PROBLEM: In the entries that follow, the line with "(remove_console_logs file_path w).2." opens the range and the line with "rewrite filter_cons_False by" closes it; repeat that range exactly, both lines included.

Dataset entries:
____
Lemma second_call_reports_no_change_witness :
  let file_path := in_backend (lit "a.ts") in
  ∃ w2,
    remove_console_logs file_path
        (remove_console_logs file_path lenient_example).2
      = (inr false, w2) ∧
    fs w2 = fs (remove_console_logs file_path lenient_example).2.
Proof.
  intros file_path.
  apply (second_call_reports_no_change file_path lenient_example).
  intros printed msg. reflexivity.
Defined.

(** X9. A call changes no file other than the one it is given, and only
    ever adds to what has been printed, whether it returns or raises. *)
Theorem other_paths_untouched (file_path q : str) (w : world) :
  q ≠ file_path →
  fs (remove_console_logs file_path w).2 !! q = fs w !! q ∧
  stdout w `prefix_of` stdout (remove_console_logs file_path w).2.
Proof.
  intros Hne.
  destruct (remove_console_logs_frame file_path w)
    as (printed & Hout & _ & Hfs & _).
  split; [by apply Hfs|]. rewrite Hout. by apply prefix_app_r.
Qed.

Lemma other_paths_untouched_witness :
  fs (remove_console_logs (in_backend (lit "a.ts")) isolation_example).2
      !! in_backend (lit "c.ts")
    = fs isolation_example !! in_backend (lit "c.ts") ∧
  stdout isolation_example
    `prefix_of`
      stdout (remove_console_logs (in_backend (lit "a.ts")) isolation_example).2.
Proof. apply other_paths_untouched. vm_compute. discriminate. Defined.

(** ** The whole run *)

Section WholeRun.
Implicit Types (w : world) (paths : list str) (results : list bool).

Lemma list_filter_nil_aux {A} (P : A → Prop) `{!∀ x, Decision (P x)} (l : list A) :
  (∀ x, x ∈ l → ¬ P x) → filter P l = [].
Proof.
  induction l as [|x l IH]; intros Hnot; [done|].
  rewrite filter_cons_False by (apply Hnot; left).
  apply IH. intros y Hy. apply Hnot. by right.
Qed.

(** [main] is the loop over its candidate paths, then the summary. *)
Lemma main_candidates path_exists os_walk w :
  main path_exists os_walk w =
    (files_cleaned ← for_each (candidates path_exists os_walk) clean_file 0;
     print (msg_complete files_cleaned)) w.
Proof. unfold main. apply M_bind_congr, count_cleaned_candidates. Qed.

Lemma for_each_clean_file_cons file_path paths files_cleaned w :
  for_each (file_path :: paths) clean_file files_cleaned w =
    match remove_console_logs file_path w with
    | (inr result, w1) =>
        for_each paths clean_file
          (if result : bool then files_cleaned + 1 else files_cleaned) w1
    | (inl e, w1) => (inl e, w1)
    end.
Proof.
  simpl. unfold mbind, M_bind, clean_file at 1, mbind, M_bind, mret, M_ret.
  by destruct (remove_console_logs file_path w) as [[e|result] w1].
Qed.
____
THE COMPLETED TASK:
  stdout w `prefix_of` stdout (remove_console_logs file_path w).2.
Proof.
  intros Hne.
  destruct (remove_console_logs_frame file_path w)
    as (printed & Hout & _ & Hfs & _).
  split; [by apply Hfs|]. rewrite Hout. by apply prefix_app_r.
Qed.

Lemma other_paths_untouched_witness :
  fs (remove_console_logs (in_backend (lit "a.ts")) isolation_example).2
      !! in_backend (lit "c.ts")
    = fs isolation_example !! in_backend (lit "c.ts") ∧
  stdout isolation_example
    `prefix_of`
      stdout (remove_console_logs (in_backend (lit "a.ts")) isolation_example).2.
Proof. apply other_paths_untouched. vm_compute. discriminate. Defined.

(** ** The whole run *)

Section WholeRun.
Implicit Types (w : world) (paths : list str) (results : list bool).

Lemma list_filter_nil_aux {A} (P : A → Prop) `{!∀ x, Decision (P x)} (l : list A) :
  (∀ x, x ∈ l → ¬ P x) → filter P l = [].
Proof.
  induction l as [|x l IH]; intros Hnot; [done|].
  rewrite filter_cons_False by (apply Hnot; left).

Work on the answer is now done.